▶ [TASK BRIEF] From the data that follows, print exactly the lines starting at the one containing "AllocationSummary.allocated_fraction := canonical_text" and ending at the one containing "Definition _settings_changes (p"; include both of them and nothing more.

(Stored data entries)
Definition add_to_asset (view : SleeveView) (held : dict string decimal * dict string (list UUID)) (a : string)
    : dict string decimal * dict string (list UUID) :=
  (dict_set a (default d0 (dict_get a held.1) + decimal_of (Sleeve.weight_fraction (sleeve view)))%dec held.1,
   dict_set a (default [] (dict_get a held.2) ++ [Sleeve.sleeve_id (sleeve view)]) held.2).

(** [(-weights[asset], asset)] *)
Definition heavier (weights : dict string decimal) (a b : string) : bool :=
  let weight x := default d0 (dict_get x weights) in
  match dcompare (neg (weight a)) (neg (weight b)) with Lt => true | Gt => false | Eq => String.leb a b end.

Definition _asset_allocations (views : list SleeveView) : result (list AssetAllocation) :=
  '(weights, members) ← foldM (λ held view, assets ← view_assets view; Ok (fold_left (add_to_asset view) assets held)) ([], []) views;
  Ok ((λ a, {| asset := a; asset_weight := canonical_text (default d0 (dict_get a weights));
               asset_sleeves := default [] (dict_get a members) |}) <$> sort_by (heavier weights) (dict_keys weights)).

Definition allocation_summary (aggregate : PortfolioAggregate) : result AllocationSummary.AllocationSummary :=
  let p := portfolio aggregate in
  let allocated := allocated_fraction ((λ v, Sleeve.weight_fraction (sleeve v)) <$> sleeves aggregate) in
  let reserve := decimal_of (Portfolio.cash_reserve_fraction p) in
  let unallocated := dmax d0 (d1 - allocated - reserve)%dec in
  let capital := decimal_of (Portfolio.capital_quote p) in
  assets ← _asset_allocations (sleeves aggregate);
  let largest := head assets in
  Ok {| AllocationSummary.allocated_fraction := canonical_text allocated;
        AllocationSummary.cash_reserve_fraction := canonical_text reserve;
        AllocationSummary.unallocated_fraction := canonical_text unallocated;
        AllocationSummary.allocated_quote := canonical_text (capital * allocated)%dec;
        AllocationSummary.cash_reserve_quote := canonical_text (capital * reserve)%dec;
        AllocationSummary.unallocated_quote := canonical_text (capital * unallocated)%dec;
        AllocationSummary.assets := assets;
        AllocationSummary.largest_asset := largest;
        AllocationSummary.largest_asset_within_limit :=
          (λ a, (decimal_of (asset_weight a) <=? decimal_of (PortfolioLimits.max_per_asset_fraction (Portfolio.limits p)))%dec)
          <$> largest |}.

(** ** Journal entries and field changes ([journal_changes.py]) *)

Definition _NONE_TEXT : string := "none".

Definition journal_entry (portfolio_id : UUID) (kind : JournalKind) (context : MutationContext) (revision : Z)
    (detail : JournalDetail) : JournalEntry := {|
  JournalEntry.portfolio_id := portfolio_id; JournalEntry.occurred_at := occurred_at context; JournalEntry.kind := kind;
  JournalEntry.actor := actor context; JournalEntry.channel := channel context; JournalEntry.detail := detail;
  JournalEntry.revision := revision |}.

Definition change_of (field : string) (before after : option string) : JournalChange :=
  {| change_field := field; change_before := before; change_after := after |}.

(** A proposed value that differs from the current one. *)
Definition changed {A} `{EqDecision A} (proposed : option A) (current : A) : option A :=
  match proposed with Some v => if decide (v = current) then None else Some v | None => None end.

Definition _settings_changes (p : Portfolio) (request : PortfolioUpdateRequest) : list JournalChange :=
  match changed (PortfolioUpdateRequest.name request) (Portfolio.name p) with
  | Some name => [change_of "name" (Some (Portfolio.name p)) (Some name)]
  | None => []
  end ++
  match changed (PortfolioUpdateRequest.capital_quote request) (Portfolio.capital_quote p) with
  | Some capital => [change_of "capital" (Some (quote_text (Portfolio.capital_quote p) (Portfolio.quote_currency p)))
                       (Some (quote_text capital (Portfolio.quote_currency p)))]
  | None => []
  end ++
  match changed (PortfolioUpdateRequest.cash_reserve_fraction request) (Portfolio.cash_reserve_fraction p) with
  | Some reserve => [change_of "cash reserve" (Some (percent_text (Portfolio.cash_reserve_fraction p))) (Some (percent_text reserve))]
  | None => []
  end.

Definition _limit_text (value : option string) (as_percent : bool) : string :=
  match value with
  | None => _NONE_TEXT
  | Some v => if as_percent then percent_text v else canonical_text (decimal_of v)
  end.

Definition limit_change (label : string) (before after : option string) (as_percent : bool) : list JournalChange :=
  if decide (before = after) then []
  else [change_of label (Some (_limit_text before as_percent)) (Some (_limit_text after as_percent))].

Definition _limits_changes (current : PortfolioLimits) (proposed : option PortfolioLimits) : list JournalChange :=
  match changed proposed current with
  | None => []
  | Some proposed =>
      limit_change "max total exposure" (Some (PortfolioLimits.max_total_exposure_fraction current))
        (Some (PortfolioLimits.max_total_exposure_fraction proposed)) true
      ++ limit_change "max per asset" (Some (PortfolioLimits.max_per_asset_fraction current))
        (Some (PortfolioLimits.max_per_asset_fraction proposed)) true
      ++ limit_change "daily loss stop" (PortfolioLimits.daily_loss_quote current) (PortfolioLimits.daily_loss_quote proposed) false
      ++ limit_change "max drawdown stop" (PortfolioLimits.max_drawdown_fraction current)
        (PortfolioLimits.max_drawdown_fraction proposed) true
  end.

Definition _on_off (value : bool) : string := if value then "on" else "off".

(** [text or _NONE_TEXT] *)
Definition or_none (value : string) : string := if decide (value = "") then _NONE_TEXT else value.

Definition flag_change (label : string) (old new : bool) : list JournalChange :=
  if Bool.eqb old new then [] else [change_of label (Some (_on_off old)) (Some (_on_off new))].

▶ [ANSWER TO THIS EXERCISE]
  Ok {| AllocationSummary.allocated_fraction := canonical_text allocated;
        AllocationSummary.cash_reserve_fraction := canonical_text reserve;
        AllocationSummary.unallocated_fraction := canonical_text unallocated;
        AllocationSummary.allocated_quote := canonical_text (capital * allocated)%dec;
        AllocationSummary.cash_reserve_quote := canonical_text (capital * reserve)%dec;
        AllocationSummary.unallocated_quote := canonical_text (capital * unallocated)%dec;
        AllocationSummary.assets := assets;
        AllocationSummary.largest_asset := largest;
        AllocationSummary.largest_asset_within_limit :=
          (λ a, (decimal_of (asset_weight a) <=? decimal_of (PortfolioLimits.max_per_asset_fraction (Portfolio.limits p)))%dec)
          <$> largest |}.

(** ** Journal entries and field changes ([journal_changes.py]) *)

Definition _NONE_TEXT : string := "none".

Definition journal_entry (portfolio_id : UUID) (kind : JournalKind) (context : MutationContext) (revision : Z)
    (detail : JournalDetail) : JournalEntry := {|
  JournalEntry.portfolio_id := portfolio_id; JournalEntry.occurred_at := occurred_at context; JournalEntry.kind := kind;
  JournalEntry.actor := actor context; JournalEntry.channel := channel context; JournalEntry.detail := detail;
  JournalEntry.revision := revision |}.

Definition change_of (field : string) (before after : option string) : JournalChange :=
  {| change_field := field; change_before := before; change_after := after |}.

(** A proposed value that differs from the current one. *)
Definition changed {A} `{EqDecision A} (proposed : option A) (current : A) : option A :=
  match proposed with Some v => if decide (v = current) then None else Some v | None => None end.

Definition _settings_changes (p : Portfolio) (request : PortfolioUpdateRequest) : list JournalChange :=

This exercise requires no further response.